Un Effort Législatif Payant
La sortie de la liste grise du GAFI qui est une excellente nouvelle est la conclusion d’un processus entamé depuis plusieurs années, avec des réformes significatives mises en place par le Sénégal pour aligner son cadre législatif sur les normes internationales en matière de lutte contre le blanchiment de capitaux et le financement du terrorisme (LBC/FT). Ces réformes incluent l’adoption de la loi n°2024-08 en février dernier, qui oblige les entreprises et autres structures juridiques à identifier et à déclarer leurs bénéficiaires effectifs.

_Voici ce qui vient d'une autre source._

(** * xcheck: a consistency checker for xv6 file-system images

    A shallow embedding of [xcheck.c] and the properties of its twelve
    checks.  The program opens an image read-only, loads the superblock,
    checks the root directory, walks every on-disk inode and finally sweeps
    the block bitmap; the first violated check prints one diagnostic and
    ends the process with status 1.

    Conventions of the embedding.
    - [uint] values are integers in [0, 2^32); where the C expression is
      computed in [unsigned int] the wrap-around is written [u32].  Offsets
      that involve [sizeof] are computed in the 64-bit [size_t] (LP64), so
      only their [uint] sub-expressions wrap.
    - The image is a finite sequence of bytes with a file position.  A
      [read] that would pass the end of the image leaves its (mostly
      uninitialised) destination unspecified; the model stops there with
      [Fault].  An access outside the array [in_use] is a [Fault] too.
    - [exit] ends the run with a status and the text written to the standard
      error stream.
    - Loops whose counter runs from a bound to a bound by steps of one are
      structural; the loops whose counter is not advanced that way (the
      loops of check 9, where the direct-block scan advances the counter of
      the loop around it, and the byte-stepping sweep of check 6) are driven
      by fuel and answer [OutOfFuel] when it runs out. *)

From Stdlib Require Import ZArith Lia List String Bool.
From Stdlib Require Import Strings.Byte.
From stdpp Require Import base list list_numbers.

Local Open Scope Z_scope.

(** ** Machine integers and bytes *)

Definition u32 (x : Z) : Z := x mod 2 ^ 32.

Definition byte_val (b : byte) : Z := Z.of_N (Byte.to_N b).

(** Little-endian value of a byte string, as [read] stores it in an
    unsigned integer variable on the x86. *)
Fixpoint le_val (bs : list byte) : Z :=
  match bs with
  | [] => 0
  | b :: bs' => byte_val b + 256 * le_val bs'
  end.

(** ** The image file *)

Record image := {
  img_len : Z;
  img_byte : Z -> byte
}.

(** ** Outcomes and the I/O monad *)

Inductive result (A : Type) : Type :=
| Ok (a : A)
| Exited (status : Z) (err : string)
| Fault
| OutOfFuel.
(* ===== verification/Prelude.v ===== *)
(** * gobit: a verification development

    gobit is a commerce library in Go: a modular monolith whose modules (cart, promotion, tax,
    inventory, payment, order, ...) keep their own tables, do not import one another and are brought
    together by workflows. This development models the decision-making core of several of them and
    proves what makes it correct. It reads beside the code under [src/]: a definition has the name of
    the Go function it translates wherever that name is free, and its file's comment names the Go
    file.

    ** The parts

    - Shared: [Prelude] (machine integers, sums, sorting, list lemmas), [GoText] (the string, parsing
      and formatting functions of the standard library that the code uses, SHA-256, hex, JSON of string
      maps), [Errors] ([core/errors]: typed errors, wrapping, [errors.Is]/[As], and the [result] type of
      a function that returns a value or an error), [Tx] (transactions over a store: a state-and-error
      computation, the rollback, and the rules that follow a body), [Identifiers] (the time-ordered
      identifiers of the modules), [Database] (tables as maps of rows: what a statement answers,
      constraints, listings, sums over the rows and over a ledger), [Server] (a module's database with
      its failures, the clock and the source of randomness as parameters; what a computation keeps,
      gives and undoes, and what it does where the database does not fail).
    - The saga engine ([internal/core/workflow]): [Workflow] (steps, options, retry), [WorkflowStore]
      (the store contract and the in-memory store), [WorkflowEngine] (attempts, the forward run,
      compensation, idempotent runs, replay, recovery), [WorkflowParallel] (a step made of concurrent
      branches: a branch is a program of atomic acts, the goroutines are an interleaving of them); facts
      in [WorkflowSaga] and [WorkflowIdem]; properties in [WorkflowProps] and [WorkflowParallelProps].
    - Promotions ([internal/core/condition], [internal/modules/promotion]): [Condition],
      [PromotionModels], [PromotionValidate], [PromotionDiscounts] (what one promotion is worth and
      which apply), [PromotionCompute] (from a cart to its discounts), [PromotionStore] (the tables, the
      statements, the repository), [PromotionAdmin] (the rest of the service: promotions, campaigns,
      status switches, rules, redemption); facts in [PromotionAlloc], [PromotionLines];
      [PromotionCounters] is the abstract account of the tables (the acts, and [Sound], which they keep)
      and [PromotionHistory] shows that every call is a sequence of acts; properties in [PromotionProps],
      [PromotionStoreProps] and [Condition].
    - Tax ([internal/modules/tax]): [TaxModels] (arithmetic, rows, input checks), [TaxRates] (rate
      table, selection, the local provider), [TaxCalculate] (the service over any provider), [TaxStack]
      (writes of rates and regions); facts in [TaxStackFacts], [TaxLines], [TaxLedger], [TaxSelect];
      [TaxMemory] is an instance of the repository; properties in [TaxProps].
    - The cart ([internal/modules/cart]): [CartModels] (rows and input checks), [CartTotals] (the checks
      of a calculation round), [CartStore] (the store interface and the statements' effects on rows),
      [CartService] (the operations, the merge, the erasure of a person's data with the declaration it
      answers for ([core/personaldata]) and the deletion of abandoned carts included, and [CartLaws],
      what they rely on), [CartMoves] the abstract account of what can happen to a cart, [CartLines] and
      [CartUnits] that every operation refines it; [CartMemory] is an instance of the store; properties
      in [CartProps].
    - The cart workflow ([internal/workflows/cart]): [CartFlow] (amounts, documents, the surfaces of the
      other modules as records of operations, what is read from the catalog), [CartRound] (a calculation
      round: prices, discounts, taxes, totals, the write and its repetitions), [CartCalls] (lines, coupon
      codes, shipping options, new carts, quotes, the surface for other modules), [CartModules] (the
      surfaces the cart, promotion and tax modules give the workflow, [service/interop.go] of each);
      [CartRoundFacts] follows a round step by step; properties in [CartCallProps] (what a failed call
      leaves) and [CartRoundProps] (the workflow composed with the three modules).
    - The inventory ([internal/modules/inventory]): [InventoryModels] (rows and checks; the store
      interface and the statements' effects on rows), [InventoryService] (every operation, and
      [InventoryLaws], what they rely on), [InventoryForecast] (when units will be back, and the surface
      for the other modules); [InventoryMoves] is the abstract account: what can happen to the stock
      ([move]) and the invariant it keeps ([sound], shown in [InventoryKept] and [InventoryPromises]).
      [InventoryFill] (a write with the fill it starts) and [InventoryClaims] (counts, promises, claims,
      receipts) show that every operation is a run of moves, [InventoryQueue] that any sequence of calls
      is, who is served and that no claim waits in vain; [InventoryMemory] is an instance of the store;
      properties in [InventoryProps].
    - Payment ([internal/modules/payment], the provider contract of [core/provider]): [PaymentModels]
      (rows, the state machine, the checks, gift card codes), [PaymentStore] and [PaymentTills] (the
      statements: the books, which the service alone writes, and the tills of the module's own
      providers), [PaymentProviders] (the registry, the manual and offline providers and the three that
      pay from a balance), [PaymentService] and [PaymentCredit] (every operation that writes).
      [PaymentMoves] is the abstract machine of the books (open, hold, decline, cancel, capture, refund)
      with what they promise ([Sound]), [PaymentLedger] the abstract account of a balance that pays;
      [PaymentRules] and [PaymentFrames] follow the computations, [PaymentRefines], [PaymentCalls],
      [PaymentTenders] and [PaymentHistory] show that every call refines the two accounts; properties in
      [PaymentProps].

    ** How the parts interact

    The calculation of a cart's amounts is the cart workflow's: it reads a snapshot of the cart, asks for
    prices, asks promotions for discounts ([ComputeDiscounts]) and tax for tax ([CalculateTax]), and
    writes the outcome with the cart's [SetTotals]. No side trusts another: the workflow checks every
    answer and the cart checks the round as a whole. [CartRoundProps] composes them: what promotion and
    tax answer passes the workflow's checks ([promotion_answer_accepted], [tax_answer_accepted]) and what
    the workflow computes passes the cart's ([still_cart_is_priced]); so a round fails on a sound cart
    only by a refusal of a module or by a cart that changed, and then it is repeated. The surfaces of
    modules that are not modelled (pricing, region, customer, catalog, links, fulfillment, order) are
    fields that answer anything; where a theorem needs that they leave the cart's tables alone, it says
    so by a class ([Bystanders]), and what the cart module promises of its own surface is another
    ([CarefulCarts]), with the module's instance. What a computation of discounts applied is redeemed
    afterwards, by calls of their own: [offered_can_be_redeemed] composes the two.
    The saga engine runs the longer workflows; the modules' stores and the engine's store are interfaces,
    stated as a [Record] of operations with a class of laws ([StoreLaws], [RateLaws], [CartLaws],
    [InventoryLaws]), and each has an in-memory instance that satisfies the laws. Theorems about a
    module are about any store with the laws. The promotion and payment modules are modelled down to
    their statements and constraints, over any behaviour of what lies outside the database ([Server],
    [Outside]): a statement may fail, and a transaction that fails undoes what it did to the tables and
    not what it did outside. A payment provider is any record of operations; the module's own are
    instances. The checkout, the returns and the cancellations reach the stock through the surface in
    [InventoryForecast], whose answers are identifiers, amounts and one flag.

    Row locks are not state: a locking read is a read, and transactions that share rows follow one
    another as the locks make them. A call is one transaction, but for [SettleBackorder], which drains
    the queue in a transaction for every warehouse after the one that settles, and for the calls of the
    payment service that speak to a provider or give back several captures, which are the transactions
    the code opens, in its order.

    ** Conventions

    [int64] and [int] are [Z] with the wrap-around written out ([add64], [mul64], ...); a theorem
    about amounts shows that no step leaves the range, or says for which inputs. A moment or a duration
    is its number of nanoseconds; the clock, random jitter, fresh identifiers and the database's
    answers are arguments. A nil error is [None] or [Ok]. A Go map is a [gmap]; where its iteration
    order can show, the model takes the entries as a list and a theorem says that the order does not
    matter. [slices.SortFunc] is a merge sort: where the comparison separates all elements, its result
    does not depend on the algorithm ([SortFunc_unique]).

    ** Fuel

    Attempts at a step: [MaxAttempts - attempt] rounds, which is what the policy leaves.
    [run_turns]: two turns, the code's own bound. Calculation rounds: [MaxTotalsAttempts], three, the
    code's own; [CalculateTotals_rounds] says how they end. [stack_rounds]: four, the code's [maxStackDepth].
    Walks down a stack and to its base: one round per rate of the region, which [walk_down_enough]
    shows to suffice. Trimming, runes and digest blocks: one round per byte, each consuming at least
    one. Writes of a level and the fills they start call
    one another: [depth] nestings, which [writes_nest_twice] shows to be as deep as they go. Everything
    else recurses on its data.

    ** What the theorems show

    - Engine: a run goes forward once and then at most backward, compensating in reverse order exactly
      what succeeded; attempts are bounded; one terminal status per execution; idempotency keys answer
      the same run again; recovery compensates exactly the work the records hold. A composite whose
      branches keep apart answers the same under every schedule and leaves nothing behind when it
      fails; when it may be retried; and what its rollback hides from a compensation.
    - Promotions: what is charged adds up and never exceeds a line; shares of an amount are exact and
      fair; the outcome does not depend on the order of candidates, codes or lines; conditions mean
      what they say. Along every history the counters of uses and budgets are the ledger's sums; a use
      is written exactly when it is allowed, once per reference, and a release gives back what it took;
      what a computation offers can be redeemed.
    - Tax: computed tax is exact and bounded; whatever a provider answers, an accepted result adds up;
      rate selection follows its specification; every write keeps the stacks within their base; the
      local provider answers over a sound ledger unless prices that include tax meet a stack, which the
      write checks do not exclude ([stack_over_inclusive_province] shows a market).
    - Cart: the checks of a round accept exactly the rounds that add up; every sequence of calls keeps
      every cart sound; a completed cart is final but for an erasure of its buyer's data; an erasure does
      what its declaration says; merges conserve quantities and add-ons; failures change nothing.
    - Cart workflow: a round's totals follow from the lines, the discounts and the taxes; what the
      modules answer is accepted and what the round computes is; a calculation ends after at most three
      rounds; a failed call changed nothing, or its write stands and only the pricing failed, which its
      code says but for the two calls on coupon codes.
    - Inventory: over any sequence of calls the levels, the standing promises, the ledger, the claims and
      the receipts agree; a promise is settled once; claims are served in queue order and none waits for
      units that are there; the forecast is the fill read forward.
    - Payment: whatever the providers answer and wherever the database fails, the books agree with
      their rows, every call is a sequence of moves of a stated number, no call leaves half of what it does,
      a session is captured once, a refund stays within its cause, each capture and refund is announced once, and the status is the one the figures give;
      the balances agree with the sessions paid from them; a gift card's printed code reads back.

    ** Not modelled

    HTTP handlers, admin UI, OpenAPI, SQL text and drivers, wiring and scaffolding: I/O and
    presentation, whose logic is in the services modelled here. JSON text: a document is the record it
    was encoded from, or bytes that are none. The surfaces of promotion and payment for the checkout,
    the query providers, journals and exports of personal data: encodings of what the operations answer.
    Of the cart workflow the look-up of its surfaces in the container and the trials of a promotion, a
    price list and a tax rate over past orders, which are reports and write nothing. Of payment also the
    listings of movements and moments, the overdue pass over offline methods and the checks of [New].
    Logging, tracing and metrics. The Unicode tables beyond what the accepted inputs need: two characters
    that are not both ASCII fold alike as a parameter says. The order module and its after-sales, pricing,
    the checkout and the other sagas, the component container, the event bus, paging cursors and text
    folding are modules of their own beside the ones modelled; the theorems here do not depend on them. *)
From stdpp Require Export base numbers list gmap strings sorting.
From Stdlib Require Export ZArith Lia.
Definition sha_block (h : list Z) (block : list Z) : list Z :=
  let w := rev (sha_extend 48 (rev (words block))) in
  zip_with add32 h (foldl sha_round h (zip sha_k w)).

Fixpoint sha_blocks (rounds : nat) (h l : list Z) : list Z :=
  match rounds, l with
  | S rounds', _ :: _ => sha_blocks rounds' (sha_block h (take 64 l)) (drop 64 l)
  | _, _ => h
  end.

(** The message, a one bit, zeros up to eight bytes short of a block, and the length in bits. *)
Definition sha_pad (l : list Z) : list Z :=
  let n := Z.of_nat (length l) in
  l ++ 0x80 :: replicate (Z.to_nat ((55 - n) mod 64)) 0 ++ big_endian 8 (8 * n).

(** [sha256.Sum256]; every block takes 64 bytes, so [length] rounds are enough. *)
Definition Sum256 (l : list Z) : list Z :=
  let padded := sha_pad l in
  concat (big_endian 4 <$> sha_blocks (length padded) sha_init padded).

(** [hex.EncodeToString]. *)
Definition hex (l : list Z) : string :=
  of_bytes (concat ((fun c => [hex_digit (c / 16); hex_digit (c mod 16)]) <$> l)).

Example Sum256_abc : hex (Sum256 (bytes "abc")) =
  "ba7816bf8f01cfea414140de5dae2223b00361a396177a9cb410ff61f20015ad".
Proof. vm_compute. reflexivity. Qed.

Example Sum256_two_blocks :
  hex (Sum256 (bytes "abcdbcdecdefdefgefghfghighijhijkijkljklmklmnlmnomnopnopq")) =
  "248d6a61d20638b8e5c026930c3e6039a33ce45964ff2167f6ecedd419db06c1".
Proof. vm_compute. reflexivity. Qed.
(* ===== verification/Identifiers.v ===== *)
(** * Identifiers: the [newID] of the modules' [models/ids.go]

    A prefix and 26 characters of Crockford base32: six bytes of milliseconds and ten random bytes.
    What an identifier is made of is its [seed]: the clock's moment and what the system's source of
    randomness gave, [None] when it failed before it gave anything. *)
From S2P Require Import Prelude GoText.

Record seed := mkSeed { sd_time : moment; sd_random : option (list Z) }.

Definition alphabet : string := "0123456789ABCDEFGHJKMNPQRSTVWXYZ".

Definition digit_char (d : Z) : Ascii.ascii :=
  default Ascii.zero (String.get (Z.to_nat d) alphabet).

(** A big-endian number of bytes. *)
Definition big_endian (l : list Z) : Z := foldl (fun a b => a * 256 + b) 0 l.

(** The [n] digits of [v] in base 32, most significant first. *)
Fixpoint digits32 (n : nat) (v : Z) : list Z :=
  match n with
  | O => []
  | S n => (v / 32 ^ Z.of_nat n) mod 32 :: digits32 n v
  end.

Definition encoded_len (bytes : nat) : nat := (8 * bytes + 4) / 5.

(** [idEncoding.EncodeToString]: the bits are filled up with zeros on the right to whole digits. *)
Definition EncodeToString (l : list Z) : string :=
  let n := encoded_len (length l) in
  let spare := 5 * Z.of_nat n - 8 * Z.of_nat (length l) in
  String.string_of_list_ascii (digit_char <$> digits32 n (big_endian l * 2 ^ spare)).

(** [binary.BigEndian.PutUint64]. *)
Definition PutUint64 (v : Z) : list Z :=
  (fun i : nat => (v / 256 ^ Z.of_nat (7 - i)) mod 256) <$> seq 0 8.

Definition UnixMilli (t : moment) : Z := t / 1000000.

(** The sixteen bytes of an identifier. *)
Definition id_bytes (s : seed) : list Z :=
  let ms := Z.max 0 (UnixMilli (sd_time s)) in
  drop 2 (PutUint64 ms) ++
  match sd_random s with
  | Some random => take 10 random
  | None => [0; 0] ++ PutUint64 (sd_time s mod 2 ^ 64)
  end.

Definition newID (prefix : string) (s : seed) : string :=
  String.append prefix (EncodeToString (id_bytes s)).

Example newID_example :
  newID "invres_" (mkSeed 1700000000123000000 (Some [1;2;3;4;5;6;7;8;9;255])) = "invres_065WZSB8FC0G40R40M30E209ZW".
Proof. vm_compute. reflexivity. Qed.

(** ** Order *)

Definition is_byte_list (l : list Z) : Prop := Forall (fun b => 0 <= b < 256) l.

(** A clock within the 48 bits of a stamp, and ten random bytes. *)
Definition seed_ok (s : seed) (random : list Z) : Prop :=
  UnixMilli (sd_time s) < 2 ^ 48 /\ sd_random s = Some random /\ length random = 10%nat /\ is_byte_list random.

Definition milliseconds (s : seed) : Z := Z.max 0 (UnixMilli (sd_time s)).

(** The alphabet is in ascending order. *)
Lemma digit_char_compare a b : 0 <= a < 32 -> 0 <= b < 32 ->
  Ascii.compare (digit_char a) (digit_char b) = (a ?= b).
Proof.
  assert (forallb (fun i => forallb (fun j =>
    match Ascii.compare (digit_char (Z.of_nat i)) (digit_char (Z.of_nat j)), (Z.of_nat i ?= Z.of_nat j) with
    | Lt, Lt | Eq, Eq | Gt, Gt => true
    | _, _ => false
    end) (seq 0 32)) (seq 0 32) = true) as H by (vm_compute; reflexivity).
  intros Ha Hb. rewrite forallb_forall in H. specialize (H (Z.to_nat a)).
  rewrite forallb_forall in H. specialize (H ltac:(apply in_seq; lia) (Z.to_nat b) ltac:(apply in_seq; lia)).
  rewrite !Z2Nat.id in H by lia. by destruct (Ascii.compare _ _), (a ?= b).
Qed.

Lemma compare_mul_add q a b u v : 0 <= u < q -> 0 <= v < q ->
  (a * q + u ?= b * q + v) = match a ?= b with Eq => u ?= v | c => c end.
Proof.
  intros Hu Hv. destruct (Z.compare_spec a b) as [->|Hl|Hl].
  - apply Z.add_compare_mono_l.
  - apply Z.compare_lt_iff. nia.
  - apply Z.compare_gt_iff. nia.
Qed.

Lemma digits32_compare n u v :
  String.compare (String.string_of_list_ascii (digit_char <$> digits32 n u))
    (String.string_of_list_ascii (digit_char <$> digits32 n v)) =
  (u mod 32 ^ Z.of_nat n ?= v mod 32 ^ Z.of_nat n).
Proof.
  induction n as [|n IH]; [cbn; by rewrite !Z.mod_1_r|].
  cbn [digits32 fmap list_fmap String.string_of_list_ascii String.compare].
  rewrite digit_char_compare by (apply Z.mod_pos_bound; lia). rewrite IH.
  pose proof (Z.pow_pos_nonneg 32 (Z.of_nat n) ltac:(lia) ltac:(lia)) as Hp.
  assert (forall x, x mod 32 ^ Z.of_nat (S n) = (x / 32 ^ Z.of_nat n) mod 32 * 32 ^ Z.of_nat n + x mod 32 ^ Z.of_nat n) as Hx.
  { intros x. rewrite Nat2Z.inj_succ, Z.pow_succ_r by lia. rewrite (Z.mul_comm 32), Z.rem_mul_r by lia. lia. }
  rewrite !Hx, compare_mul_add by (apply Z.mod_pos_bound; lia). done.
Qed.

Lemma ascii_compare_refl c : Ascii.compare c c = Eq.
Proof. apply N.compare_refl. Qed.

Lemma append_compare p s1 s2 : String.compare (String.append p s1) (String.append p s2) = String.compare s1 s2.
Proof.
  induction p as [|c p IH]; [done|].
  change (match Ascii.compare c c with Eq => String.compare (String.append p s1) (String.append p s2) | Lt => Lt | Gt => Gt end
    = String.compare s1 s2).
  by rewrite ascii_compare_refl.
Qed.

Lemma big_endian_from l a : foldl (fun a b => a * 256 + b) a l = a * 256 ^ Z.of_nat (length l) + big_endian l.
Proof.
  unfold big_endian. revert a. induction l as [|b l IH]; intros a; cbn [foldl length]; [lia|].
  rewrite IH, (IH (0 * 256 + b)), Nat2Z.inj_succ, Z.pow_succ_r by lia. ring.
Qed.

Lemma big_endian_app l k : big_endian (l ++ k) = big_endian l * 256 ^ Z.of_nat (length k) + big_endian k.
Proof. unfold big_endian at 1. rewrite foldl_app. apply big_endian_from. Qed.

Lemma big_endian_bound l : is_byte_list l -> 0 <= big_endian l < 256 ^ Z.of_nat (length l).
Proof.
  induction l as [|b l IH]; [cbn; lia|]. intros [Hb Hl]%Forall_cons. specialize (IH Hl).
  change (b :: l) with ([b] ++ l). rewrite big_endian_app. change (big_endian [b]) with (0 * 256 + b).
  cbn [length app]. rewrite Nat2Z.inj_succ, Z.pow_succ_r by lia. nia.
Qed.

Lemma PutUint64_stamp v : 0 <= v < 2 ^ 48 -> big_endian (drop 2 (PutUint64 v)) = v.
Proof.
  intros Hv. unfold PutUint64, big_endian. cbn -[Z.div Z.modulo Z.pow].
  change (256 ^ 5) with (256 * 4294967296). change (256 ^ 4) with 4294967296. change (256 ^ 3) with 16777216.
  change (256 ^ 2) with 65536. change (256 ^ 1) with 256. change (256 ^ 0) with 1.
  Z.div_mod_to_equations. lia.
Qed.

Lemma id_bytes_length s random : seed_ok s random -> length (id_bytes s) = 16%nat.
Proof.
  intros (_ & Hr & Hl & _). unfold id_bytes. rewrite Hr. rewrite length_app, length_drop, length_take, Hl. done.
Qed.

(** The number an identifier's bytes make: the milliseconds, then the random bytes. *)
Lemma id_bytes_number s random : seed_ok s random ->
  big_endian (id_bytes s) = milliseconds s * 256 ^ 10 + big_endian random.
Proof.
  intros (Ht & Hr & Hl & Hb). unfold id_bytes. rewrite Hr. rewrite big_endian_app.
  rewrite PutUint64_stamp by lia. rewrite take_ge by lia. rewrite Hl. done.
Qed.

Lemma newID_compare prefix s1 s2 r1 r2 : seed_ok s1 r1 -> seed_ok s2 r2 ->
  String.compare (newID prefix s1) (newID prefix s2) =
  match milliseconds s1 ?= milliseconds s2 with Eq => big_endian r1 ?= big_endian r2 | c => c end.
Proof.
  intros H1 H2. unfold newID, EncodeToString. rewrite append_compare.
  rewrite (id_bytes_length _ _ H1), (id_bytes_length _ _ H2), digits32_compare.
  rewrite (id_bytes_number _ _ H1), (id_bytes_number _ _ H2).
  destruct H1 as (Ht1 & _ & Hl1 & Hb1), H2 as (Ht2 & _ & Hl2 & Hb2).
  pose proof (big_endian_bound _ Hb1) as B1. pose proof (big_endian_bound _ Hb2) as B2. rewrite Hl1 in B1. rewrite Hl2 in B2.
  assert (0 <= milliseconds s1 < 2 ^ 48) by (unfold milliseconds; lia).
  assert (0 <= milliseconds s2 < 2 ^ 48) by (unfold milliseconds; lia).
  change (Z.of_nat (encoded_len 16)) with 26. change (2 ^ (5 * 26 - 8 * Z.of_nat 16)) with 4.
  change (256 ^ Z.of_nat 10) with (256 ^ 10) in *.
  change (32 ^ 26) with (4 * (2 ^ 48 * 256 ^ 10)).
  rewrite !Z.mod_small by nia. rewrite !(Z.mul_comm _ 4), <- (Zmult_compare_compat_l _ _ 4) by lia.
  by apply compare_mul_add.
Qed.

Lemma digits32_length n v : length (digits32 n v) = n.
Proof. induction n as [|n IH] in v |- *; cbn; [done|]. by rewrite IH. Qed.

Lemma string_of_list_length l : String.length (String.string_of_list_ascii l) = length l.
Proof. induction l as [|c l IH]; cbn; congruence. Qed.

Lemma append_length p s : String.length (String.append p s) = (String.length p + String.length s)%nat.
Proof. induction p as [|c p IH]; [done|]. exact (f_equal S IH). Qed.

Lemma newID_length prefix s random : seed_ok s random ->
  String.length (newID prefix s) = (String.length prefix + 26)%nat.
Proof.
  intros H. unfold newID, EncodeToString. rewrite append_length, (id_bytes_length _ _ H).
  by rewrite string_of_list_length, length_fmap, digits32_length.
Qed.

Lemma newID_nonempty prefix s : prefix <> EmptyString -> newID prefix s <> EmptyString.
Proof. by destruct prefix. Qed.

Cette loi, accompagnée d’un registre centralisé de ces informations, vise à assurer une transparence accrue et à prévenir les détournements financiers dans les circuits économiques formels.
Des avancées ont également été réalisées pour inclure dans la loi des dispositions spécifiques aux Prestataires de Services d’Actifs Virtuels (PSAV), un secteur en pleine expansion qui présente des vulnérabilités notables pour le blanchiment d’argent et les Professionnels Non Financiers Désignés (DNFP) . En renforçant ses capacités dans le domaine des sanctions et en augmentant la surveillance des transactions, le Sénégal a pris des mesures décisives pour répondre aux recommandations du GAFI et atteindre les standards internationaux. Ces efforts ont porté leurs fruits, le GAFI reconnaissant les « progrès significatifs » effectués par le pays lors de sa dernière évaluation.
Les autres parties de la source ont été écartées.